Aim of the exercise: In the listing below, count the lines containing the string "Prop" and state only the number.

Data section:
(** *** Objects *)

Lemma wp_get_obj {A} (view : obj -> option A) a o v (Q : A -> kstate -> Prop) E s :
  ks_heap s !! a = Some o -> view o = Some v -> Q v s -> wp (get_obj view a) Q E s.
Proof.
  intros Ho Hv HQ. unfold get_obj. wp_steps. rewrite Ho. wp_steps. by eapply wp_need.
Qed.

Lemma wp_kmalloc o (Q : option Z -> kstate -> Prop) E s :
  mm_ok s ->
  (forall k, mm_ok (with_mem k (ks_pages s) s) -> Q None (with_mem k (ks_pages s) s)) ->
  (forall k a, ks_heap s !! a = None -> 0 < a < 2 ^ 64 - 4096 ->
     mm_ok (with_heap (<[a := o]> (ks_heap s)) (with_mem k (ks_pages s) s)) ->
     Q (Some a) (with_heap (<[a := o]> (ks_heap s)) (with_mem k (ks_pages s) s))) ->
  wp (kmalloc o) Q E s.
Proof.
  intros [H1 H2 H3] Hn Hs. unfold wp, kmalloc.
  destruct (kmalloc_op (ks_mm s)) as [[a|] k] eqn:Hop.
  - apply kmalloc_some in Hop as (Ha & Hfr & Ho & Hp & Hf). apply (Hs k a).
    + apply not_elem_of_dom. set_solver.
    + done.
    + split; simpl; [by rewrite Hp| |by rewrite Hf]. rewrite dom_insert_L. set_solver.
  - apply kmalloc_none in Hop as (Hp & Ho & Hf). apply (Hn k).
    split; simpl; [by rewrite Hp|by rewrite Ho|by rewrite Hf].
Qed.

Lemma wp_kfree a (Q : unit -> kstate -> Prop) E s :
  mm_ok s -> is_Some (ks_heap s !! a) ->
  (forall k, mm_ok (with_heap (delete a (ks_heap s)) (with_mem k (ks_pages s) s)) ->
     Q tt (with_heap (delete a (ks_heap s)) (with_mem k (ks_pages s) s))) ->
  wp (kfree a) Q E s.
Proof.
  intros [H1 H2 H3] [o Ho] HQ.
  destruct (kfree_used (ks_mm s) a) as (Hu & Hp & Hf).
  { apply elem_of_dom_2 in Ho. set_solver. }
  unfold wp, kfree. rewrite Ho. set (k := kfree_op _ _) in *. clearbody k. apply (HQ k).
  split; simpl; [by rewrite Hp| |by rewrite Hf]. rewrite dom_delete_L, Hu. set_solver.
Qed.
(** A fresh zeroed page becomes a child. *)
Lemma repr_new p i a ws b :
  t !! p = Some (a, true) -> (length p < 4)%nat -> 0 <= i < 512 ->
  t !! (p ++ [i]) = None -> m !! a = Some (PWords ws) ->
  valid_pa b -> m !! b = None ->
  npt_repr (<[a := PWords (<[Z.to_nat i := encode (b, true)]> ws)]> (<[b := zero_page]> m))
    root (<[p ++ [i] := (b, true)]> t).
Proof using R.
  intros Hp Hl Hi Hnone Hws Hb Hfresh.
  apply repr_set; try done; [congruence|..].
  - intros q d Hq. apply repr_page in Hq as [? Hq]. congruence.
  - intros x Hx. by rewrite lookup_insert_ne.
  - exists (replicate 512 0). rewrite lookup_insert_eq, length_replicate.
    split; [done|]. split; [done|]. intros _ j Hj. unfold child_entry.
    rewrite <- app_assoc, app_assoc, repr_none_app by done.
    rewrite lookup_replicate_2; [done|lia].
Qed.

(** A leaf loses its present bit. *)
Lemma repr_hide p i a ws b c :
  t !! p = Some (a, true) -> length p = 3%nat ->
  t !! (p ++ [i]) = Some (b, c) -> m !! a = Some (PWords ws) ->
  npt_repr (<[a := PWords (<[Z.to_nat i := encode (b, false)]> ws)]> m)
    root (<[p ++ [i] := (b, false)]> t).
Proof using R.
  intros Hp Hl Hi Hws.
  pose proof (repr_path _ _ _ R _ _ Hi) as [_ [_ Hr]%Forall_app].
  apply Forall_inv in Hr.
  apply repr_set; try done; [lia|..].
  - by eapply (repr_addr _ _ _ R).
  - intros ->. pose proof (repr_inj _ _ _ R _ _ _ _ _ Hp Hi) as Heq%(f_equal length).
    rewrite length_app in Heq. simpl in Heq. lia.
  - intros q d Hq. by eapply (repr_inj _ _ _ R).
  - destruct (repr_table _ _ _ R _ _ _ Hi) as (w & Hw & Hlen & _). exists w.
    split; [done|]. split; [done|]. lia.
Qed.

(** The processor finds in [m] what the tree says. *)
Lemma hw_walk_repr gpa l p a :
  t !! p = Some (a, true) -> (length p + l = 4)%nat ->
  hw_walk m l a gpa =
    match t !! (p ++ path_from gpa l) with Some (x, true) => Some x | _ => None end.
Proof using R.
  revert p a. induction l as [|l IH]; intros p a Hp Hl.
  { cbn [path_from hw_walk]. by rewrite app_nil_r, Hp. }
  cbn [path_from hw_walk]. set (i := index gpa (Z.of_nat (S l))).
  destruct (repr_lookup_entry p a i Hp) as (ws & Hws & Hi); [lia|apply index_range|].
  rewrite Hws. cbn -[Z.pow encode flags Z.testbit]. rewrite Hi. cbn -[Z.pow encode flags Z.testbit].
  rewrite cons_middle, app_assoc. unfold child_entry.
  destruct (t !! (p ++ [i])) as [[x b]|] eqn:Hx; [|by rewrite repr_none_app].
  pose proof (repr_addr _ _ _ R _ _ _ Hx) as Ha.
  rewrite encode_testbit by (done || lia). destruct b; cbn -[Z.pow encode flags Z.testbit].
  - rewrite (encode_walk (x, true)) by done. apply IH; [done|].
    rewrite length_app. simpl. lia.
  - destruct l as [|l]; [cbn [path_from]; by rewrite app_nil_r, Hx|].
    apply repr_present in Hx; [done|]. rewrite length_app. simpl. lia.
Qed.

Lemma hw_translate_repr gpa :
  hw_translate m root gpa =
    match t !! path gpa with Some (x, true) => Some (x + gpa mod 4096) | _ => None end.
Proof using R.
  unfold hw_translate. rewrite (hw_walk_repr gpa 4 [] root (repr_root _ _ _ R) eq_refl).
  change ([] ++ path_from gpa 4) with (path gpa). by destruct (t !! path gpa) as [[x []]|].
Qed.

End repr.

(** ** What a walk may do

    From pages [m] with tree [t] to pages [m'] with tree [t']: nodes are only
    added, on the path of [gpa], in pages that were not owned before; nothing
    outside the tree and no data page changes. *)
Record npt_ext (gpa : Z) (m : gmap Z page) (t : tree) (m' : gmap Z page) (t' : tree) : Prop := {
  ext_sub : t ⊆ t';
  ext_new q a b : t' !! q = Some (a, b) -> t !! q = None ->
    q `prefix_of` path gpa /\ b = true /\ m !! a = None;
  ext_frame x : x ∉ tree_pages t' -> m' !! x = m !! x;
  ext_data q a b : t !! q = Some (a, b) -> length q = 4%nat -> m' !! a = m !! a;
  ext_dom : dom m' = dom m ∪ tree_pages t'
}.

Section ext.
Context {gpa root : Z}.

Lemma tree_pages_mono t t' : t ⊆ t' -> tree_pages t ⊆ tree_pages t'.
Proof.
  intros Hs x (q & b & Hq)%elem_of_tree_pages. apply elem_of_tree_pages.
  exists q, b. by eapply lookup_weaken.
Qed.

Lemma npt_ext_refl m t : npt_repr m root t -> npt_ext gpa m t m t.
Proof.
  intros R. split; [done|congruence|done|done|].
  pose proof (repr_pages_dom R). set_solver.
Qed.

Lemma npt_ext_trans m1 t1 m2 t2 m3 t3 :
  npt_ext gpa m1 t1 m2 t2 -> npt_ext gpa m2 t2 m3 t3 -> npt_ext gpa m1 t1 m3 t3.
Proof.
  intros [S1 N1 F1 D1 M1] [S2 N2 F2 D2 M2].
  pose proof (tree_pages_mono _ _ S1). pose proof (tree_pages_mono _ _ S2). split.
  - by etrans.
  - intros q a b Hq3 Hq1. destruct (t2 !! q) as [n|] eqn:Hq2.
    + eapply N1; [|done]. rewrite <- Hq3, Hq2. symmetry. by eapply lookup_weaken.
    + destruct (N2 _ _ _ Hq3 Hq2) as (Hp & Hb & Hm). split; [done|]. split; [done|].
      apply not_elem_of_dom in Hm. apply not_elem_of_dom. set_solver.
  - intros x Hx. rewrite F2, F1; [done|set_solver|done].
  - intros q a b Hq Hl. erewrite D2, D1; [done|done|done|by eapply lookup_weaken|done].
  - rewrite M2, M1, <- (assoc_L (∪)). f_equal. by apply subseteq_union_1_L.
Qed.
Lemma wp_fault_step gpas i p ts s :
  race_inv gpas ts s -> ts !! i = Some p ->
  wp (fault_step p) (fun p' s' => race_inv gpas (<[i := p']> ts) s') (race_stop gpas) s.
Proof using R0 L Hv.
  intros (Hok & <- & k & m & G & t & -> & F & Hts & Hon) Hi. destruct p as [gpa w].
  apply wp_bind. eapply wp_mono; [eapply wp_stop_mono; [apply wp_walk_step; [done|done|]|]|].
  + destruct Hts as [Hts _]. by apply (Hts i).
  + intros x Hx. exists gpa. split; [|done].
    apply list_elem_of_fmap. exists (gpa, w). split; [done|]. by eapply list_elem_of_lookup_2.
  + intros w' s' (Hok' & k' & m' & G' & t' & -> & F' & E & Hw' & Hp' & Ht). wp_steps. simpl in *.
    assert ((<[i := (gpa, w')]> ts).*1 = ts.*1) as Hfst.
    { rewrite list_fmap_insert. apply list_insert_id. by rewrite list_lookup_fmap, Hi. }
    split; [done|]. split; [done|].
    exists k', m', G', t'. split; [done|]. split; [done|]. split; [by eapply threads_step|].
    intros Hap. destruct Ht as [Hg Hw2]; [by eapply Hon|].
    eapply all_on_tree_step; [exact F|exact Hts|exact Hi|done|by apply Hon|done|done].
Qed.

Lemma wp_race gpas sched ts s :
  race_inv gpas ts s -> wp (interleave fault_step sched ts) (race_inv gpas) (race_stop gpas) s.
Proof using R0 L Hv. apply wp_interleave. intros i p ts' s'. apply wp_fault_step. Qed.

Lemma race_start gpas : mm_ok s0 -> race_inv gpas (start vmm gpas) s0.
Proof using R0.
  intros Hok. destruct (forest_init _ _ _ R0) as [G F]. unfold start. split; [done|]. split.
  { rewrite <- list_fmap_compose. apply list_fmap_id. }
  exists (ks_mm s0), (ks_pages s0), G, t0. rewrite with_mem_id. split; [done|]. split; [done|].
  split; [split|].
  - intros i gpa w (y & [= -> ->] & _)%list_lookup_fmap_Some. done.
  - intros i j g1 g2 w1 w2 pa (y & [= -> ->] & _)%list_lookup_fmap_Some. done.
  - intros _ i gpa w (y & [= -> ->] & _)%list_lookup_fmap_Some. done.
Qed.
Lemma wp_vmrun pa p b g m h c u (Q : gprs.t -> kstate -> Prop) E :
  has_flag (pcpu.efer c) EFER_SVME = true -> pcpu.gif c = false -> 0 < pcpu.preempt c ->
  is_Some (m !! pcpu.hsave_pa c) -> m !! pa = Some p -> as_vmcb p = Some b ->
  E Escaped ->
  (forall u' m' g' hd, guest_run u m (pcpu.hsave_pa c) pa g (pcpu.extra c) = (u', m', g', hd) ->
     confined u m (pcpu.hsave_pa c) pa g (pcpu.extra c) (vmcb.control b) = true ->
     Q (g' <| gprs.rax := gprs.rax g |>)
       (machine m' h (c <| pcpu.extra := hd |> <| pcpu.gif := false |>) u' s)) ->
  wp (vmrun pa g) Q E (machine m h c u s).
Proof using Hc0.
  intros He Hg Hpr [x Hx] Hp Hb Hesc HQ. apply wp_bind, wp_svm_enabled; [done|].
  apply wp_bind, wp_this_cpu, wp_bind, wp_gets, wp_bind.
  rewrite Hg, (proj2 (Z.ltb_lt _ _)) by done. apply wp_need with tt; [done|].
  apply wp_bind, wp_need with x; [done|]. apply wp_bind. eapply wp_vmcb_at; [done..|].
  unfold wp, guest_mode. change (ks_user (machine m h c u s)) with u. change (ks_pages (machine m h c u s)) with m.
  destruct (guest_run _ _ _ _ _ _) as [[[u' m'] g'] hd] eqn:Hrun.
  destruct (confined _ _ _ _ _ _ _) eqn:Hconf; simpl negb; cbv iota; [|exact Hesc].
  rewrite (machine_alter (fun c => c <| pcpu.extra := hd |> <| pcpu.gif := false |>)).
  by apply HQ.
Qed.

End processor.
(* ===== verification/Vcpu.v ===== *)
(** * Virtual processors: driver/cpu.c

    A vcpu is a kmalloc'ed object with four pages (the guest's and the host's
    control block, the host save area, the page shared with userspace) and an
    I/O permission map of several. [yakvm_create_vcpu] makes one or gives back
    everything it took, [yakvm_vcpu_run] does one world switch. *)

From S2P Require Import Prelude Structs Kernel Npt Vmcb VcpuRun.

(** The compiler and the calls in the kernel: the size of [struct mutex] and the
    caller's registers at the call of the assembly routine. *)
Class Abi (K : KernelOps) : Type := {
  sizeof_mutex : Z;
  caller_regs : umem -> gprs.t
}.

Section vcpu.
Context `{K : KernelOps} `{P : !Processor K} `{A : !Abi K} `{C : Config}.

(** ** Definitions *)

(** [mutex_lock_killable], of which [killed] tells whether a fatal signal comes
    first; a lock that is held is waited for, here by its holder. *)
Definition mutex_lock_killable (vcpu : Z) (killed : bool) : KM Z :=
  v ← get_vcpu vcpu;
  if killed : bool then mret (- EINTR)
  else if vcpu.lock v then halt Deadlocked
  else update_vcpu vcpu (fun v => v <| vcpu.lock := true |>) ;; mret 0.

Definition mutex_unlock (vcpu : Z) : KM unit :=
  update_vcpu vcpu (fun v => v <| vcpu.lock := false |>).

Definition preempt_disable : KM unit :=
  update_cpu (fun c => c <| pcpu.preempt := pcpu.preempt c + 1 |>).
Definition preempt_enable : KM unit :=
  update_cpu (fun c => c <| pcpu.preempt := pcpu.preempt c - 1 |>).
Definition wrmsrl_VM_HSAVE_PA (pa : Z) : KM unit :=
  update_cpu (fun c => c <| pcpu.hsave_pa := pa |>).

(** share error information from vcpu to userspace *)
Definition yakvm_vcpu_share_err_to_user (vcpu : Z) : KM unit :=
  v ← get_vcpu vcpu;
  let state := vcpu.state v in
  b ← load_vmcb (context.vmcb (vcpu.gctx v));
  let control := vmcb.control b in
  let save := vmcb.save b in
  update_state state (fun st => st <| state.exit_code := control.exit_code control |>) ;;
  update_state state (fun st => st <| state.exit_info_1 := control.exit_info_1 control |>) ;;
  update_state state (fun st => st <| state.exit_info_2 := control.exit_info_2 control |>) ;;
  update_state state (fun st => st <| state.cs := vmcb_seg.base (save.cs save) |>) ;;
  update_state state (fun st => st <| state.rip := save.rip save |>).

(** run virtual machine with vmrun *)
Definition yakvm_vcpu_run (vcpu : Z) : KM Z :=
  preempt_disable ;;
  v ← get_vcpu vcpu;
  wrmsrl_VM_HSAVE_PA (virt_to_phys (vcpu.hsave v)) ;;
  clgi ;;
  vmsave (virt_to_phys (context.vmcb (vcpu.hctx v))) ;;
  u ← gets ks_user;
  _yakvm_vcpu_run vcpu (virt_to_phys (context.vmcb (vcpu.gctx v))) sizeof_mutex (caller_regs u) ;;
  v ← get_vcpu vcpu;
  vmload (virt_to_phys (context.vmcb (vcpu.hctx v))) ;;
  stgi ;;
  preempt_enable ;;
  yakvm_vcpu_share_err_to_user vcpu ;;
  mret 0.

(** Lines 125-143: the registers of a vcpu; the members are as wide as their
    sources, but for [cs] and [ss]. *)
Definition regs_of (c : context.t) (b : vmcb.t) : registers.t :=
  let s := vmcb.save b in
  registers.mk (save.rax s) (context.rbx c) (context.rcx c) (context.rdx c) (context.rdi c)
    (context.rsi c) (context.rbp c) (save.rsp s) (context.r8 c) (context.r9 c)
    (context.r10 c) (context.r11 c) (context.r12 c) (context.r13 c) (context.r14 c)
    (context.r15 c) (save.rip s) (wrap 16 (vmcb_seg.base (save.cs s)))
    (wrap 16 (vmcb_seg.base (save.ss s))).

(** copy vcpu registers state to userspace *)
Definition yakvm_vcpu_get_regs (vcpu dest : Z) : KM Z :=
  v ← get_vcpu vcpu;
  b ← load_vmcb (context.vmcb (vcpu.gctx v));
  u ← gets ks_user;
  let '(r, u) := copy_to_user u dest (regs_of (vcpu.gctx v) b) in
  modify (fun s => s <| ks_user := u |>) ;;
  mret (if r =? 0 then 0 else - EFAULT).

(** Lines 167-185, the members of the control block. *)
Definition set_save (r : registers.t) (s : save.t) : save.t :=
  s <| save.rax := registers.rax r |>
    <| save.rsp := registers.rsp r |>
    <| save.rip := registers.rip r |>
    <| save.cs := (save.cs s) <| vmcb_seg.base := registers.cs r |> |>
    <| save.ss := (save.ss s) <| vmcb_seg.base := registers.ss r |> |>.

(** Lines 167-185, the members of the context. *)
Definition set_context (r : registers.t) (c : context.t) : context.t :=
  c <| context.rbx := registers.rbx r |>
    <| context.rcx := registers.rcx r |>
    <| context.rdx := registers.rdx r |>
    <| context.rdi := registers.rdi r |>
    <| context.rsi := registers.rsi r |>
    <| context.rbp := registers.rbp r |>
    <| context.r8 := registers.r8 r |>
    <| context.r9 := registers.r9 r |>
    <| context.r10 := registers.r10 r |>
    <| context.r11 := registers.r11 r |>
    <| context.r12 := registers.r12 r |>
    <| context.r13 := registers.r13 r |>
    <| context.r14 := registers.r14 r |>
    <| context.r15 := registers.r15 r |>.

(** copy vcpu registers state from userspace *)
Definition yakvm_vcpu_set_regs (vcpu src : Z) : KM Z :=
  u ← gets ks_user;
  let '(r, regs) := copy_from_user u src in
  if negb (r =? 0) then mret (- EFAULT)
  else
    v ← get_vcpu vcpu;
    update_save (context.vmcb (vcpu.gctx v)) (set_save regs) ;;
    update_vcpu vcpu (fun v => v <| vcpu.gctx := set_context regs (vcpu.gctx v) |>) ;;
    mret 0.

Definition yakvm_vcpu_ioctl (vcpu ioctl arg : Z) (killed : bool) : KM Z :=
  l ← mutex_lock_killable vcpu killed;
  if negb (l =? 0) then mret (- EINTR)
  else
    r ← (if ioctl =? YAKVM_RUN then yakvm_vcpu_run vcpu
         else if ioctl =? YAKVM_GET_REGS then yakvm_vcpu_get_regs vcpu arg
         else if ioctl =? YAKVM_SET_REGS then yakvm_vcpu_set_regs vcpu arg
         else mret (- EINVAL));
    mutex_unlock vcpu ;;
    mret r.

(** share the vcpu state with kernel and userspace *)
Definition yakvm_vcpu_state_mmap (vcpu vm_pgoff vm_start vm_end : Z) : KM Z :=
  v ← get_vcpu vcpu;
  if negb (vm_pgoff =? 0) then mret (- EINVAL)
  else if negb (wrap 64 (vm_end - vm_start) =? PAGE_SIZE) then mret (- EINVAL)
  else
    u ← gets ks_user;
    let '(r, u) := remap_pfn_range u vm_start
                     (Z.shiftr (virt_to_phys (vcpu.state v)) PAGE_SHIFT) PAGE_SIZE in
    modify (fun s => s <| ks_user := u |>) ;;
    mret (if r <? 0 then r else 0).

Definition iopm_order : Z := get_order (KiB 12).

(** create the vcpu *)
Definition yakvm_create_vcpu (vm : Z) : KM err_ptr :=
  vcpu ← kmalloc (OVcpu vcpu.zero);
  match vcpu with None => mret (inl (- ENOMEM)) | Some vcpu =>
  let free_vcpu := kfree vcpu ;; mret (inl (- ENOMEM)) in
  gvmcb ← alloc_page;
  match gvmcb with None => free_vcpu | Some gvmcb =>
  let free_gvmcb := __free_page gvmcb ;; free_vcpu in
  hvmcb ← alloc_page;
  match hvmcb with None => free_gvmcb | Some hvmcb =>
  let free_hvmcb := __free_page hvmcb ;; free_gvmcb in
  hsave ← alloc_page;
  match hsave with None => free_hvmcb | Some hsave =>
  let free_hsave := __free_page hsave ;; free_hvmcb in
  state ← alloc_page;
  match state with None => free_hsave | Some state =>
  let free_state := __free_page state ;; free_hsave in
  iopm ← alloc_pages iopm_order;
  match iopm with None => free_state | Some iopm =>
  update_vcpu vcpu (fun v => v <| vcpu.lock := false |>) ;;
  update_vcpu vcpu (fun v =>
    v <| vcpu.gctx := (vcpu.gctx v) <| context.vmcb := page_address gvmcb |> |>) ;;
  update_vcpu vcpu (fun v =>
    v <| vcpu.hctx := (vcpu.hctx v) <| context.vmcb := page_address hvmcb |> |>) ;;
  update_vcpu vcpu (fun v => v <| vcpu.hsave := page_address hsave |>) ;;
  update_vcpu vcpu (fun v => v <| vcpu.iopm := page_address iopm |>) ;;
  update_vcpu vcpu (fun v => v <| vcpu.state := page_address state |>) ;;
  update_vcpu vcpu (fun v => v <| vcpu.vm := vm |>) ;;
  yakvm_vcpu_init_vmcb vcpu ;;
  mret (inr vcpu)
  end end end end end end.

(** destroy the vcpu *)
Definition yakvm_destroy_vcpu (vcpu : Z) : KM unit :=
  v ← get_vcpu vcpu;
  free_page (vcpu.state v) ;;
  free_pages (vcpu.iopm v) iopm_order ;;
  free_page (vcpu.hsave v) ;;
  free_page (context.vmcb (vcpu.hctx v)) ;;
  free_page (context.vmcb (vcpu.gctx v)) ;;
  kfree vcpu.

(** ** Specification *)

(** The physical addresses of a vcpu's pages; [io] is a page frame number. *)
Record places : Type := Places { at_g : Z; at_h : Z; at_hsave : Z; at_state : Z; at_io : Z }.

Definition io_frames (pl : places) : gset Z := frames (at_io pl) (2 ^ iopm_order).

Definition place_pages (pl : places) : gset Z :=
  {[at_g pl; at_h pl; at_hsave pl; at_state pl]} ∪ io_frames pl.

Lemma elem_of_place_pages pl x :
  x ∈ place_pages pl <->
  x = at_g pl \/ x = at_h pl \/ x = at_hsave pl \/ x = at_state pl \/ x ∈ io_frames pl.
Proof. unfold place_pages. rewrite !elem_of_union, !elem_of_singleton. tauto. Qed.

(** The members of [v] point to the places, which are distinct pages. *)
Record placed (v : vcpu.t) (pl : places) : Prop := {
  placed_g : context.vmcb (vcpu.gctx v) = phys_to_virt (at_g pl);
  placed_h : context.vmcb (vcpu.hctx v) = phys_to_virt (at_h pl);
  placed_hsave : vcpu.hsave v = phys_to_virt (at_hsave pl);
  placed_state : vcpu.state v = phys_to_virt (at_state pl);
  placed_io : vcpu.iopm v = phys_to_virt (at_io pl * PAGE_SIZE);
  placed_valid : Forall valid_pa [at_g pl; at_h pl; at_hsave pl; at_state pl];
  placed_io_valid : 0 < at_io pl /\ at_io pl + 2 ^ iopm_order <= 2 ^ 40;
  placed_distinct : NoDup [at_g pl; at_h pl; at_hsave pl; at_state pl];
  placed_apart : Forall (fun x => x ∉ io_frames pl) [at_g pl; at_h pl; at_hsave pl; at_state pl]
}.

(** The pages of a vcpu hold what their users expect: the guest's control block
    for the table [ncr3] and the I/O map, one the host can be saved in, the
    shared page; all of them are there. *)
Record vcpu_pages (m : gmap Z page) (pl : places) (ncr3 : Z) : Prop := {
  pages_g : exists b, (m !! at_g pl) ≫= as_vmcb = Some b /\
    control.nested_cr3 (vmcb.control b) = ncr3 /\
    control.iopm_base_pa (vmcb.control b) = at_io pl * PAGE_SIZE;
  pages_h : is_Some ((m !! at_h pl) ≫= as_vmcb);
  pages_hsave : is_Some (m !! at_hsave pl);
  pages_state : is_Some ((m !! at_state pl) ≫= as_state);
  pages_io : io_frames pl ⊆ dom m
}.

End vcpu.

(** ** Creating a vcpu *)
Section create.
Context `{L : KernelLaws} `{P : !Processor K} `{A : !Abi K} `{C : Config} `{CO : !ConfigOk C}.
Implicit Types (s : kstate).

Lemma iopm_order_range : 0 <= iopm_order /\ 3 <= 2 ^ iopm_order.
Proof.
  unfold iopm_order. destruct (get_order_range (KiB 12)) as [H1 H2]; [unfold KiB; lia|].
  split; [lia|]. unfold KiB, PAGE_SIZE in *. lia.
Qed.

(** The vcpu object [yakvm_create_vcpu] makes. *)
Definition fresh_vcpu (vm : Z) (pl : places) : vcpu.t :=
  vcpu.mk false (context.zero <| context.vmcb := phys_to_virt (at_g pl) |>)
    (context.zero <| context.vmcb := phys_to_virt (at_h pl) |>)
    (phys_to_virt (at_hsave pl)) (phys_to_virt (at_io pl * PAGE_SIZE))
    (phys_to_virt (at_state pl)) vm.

Response below: 7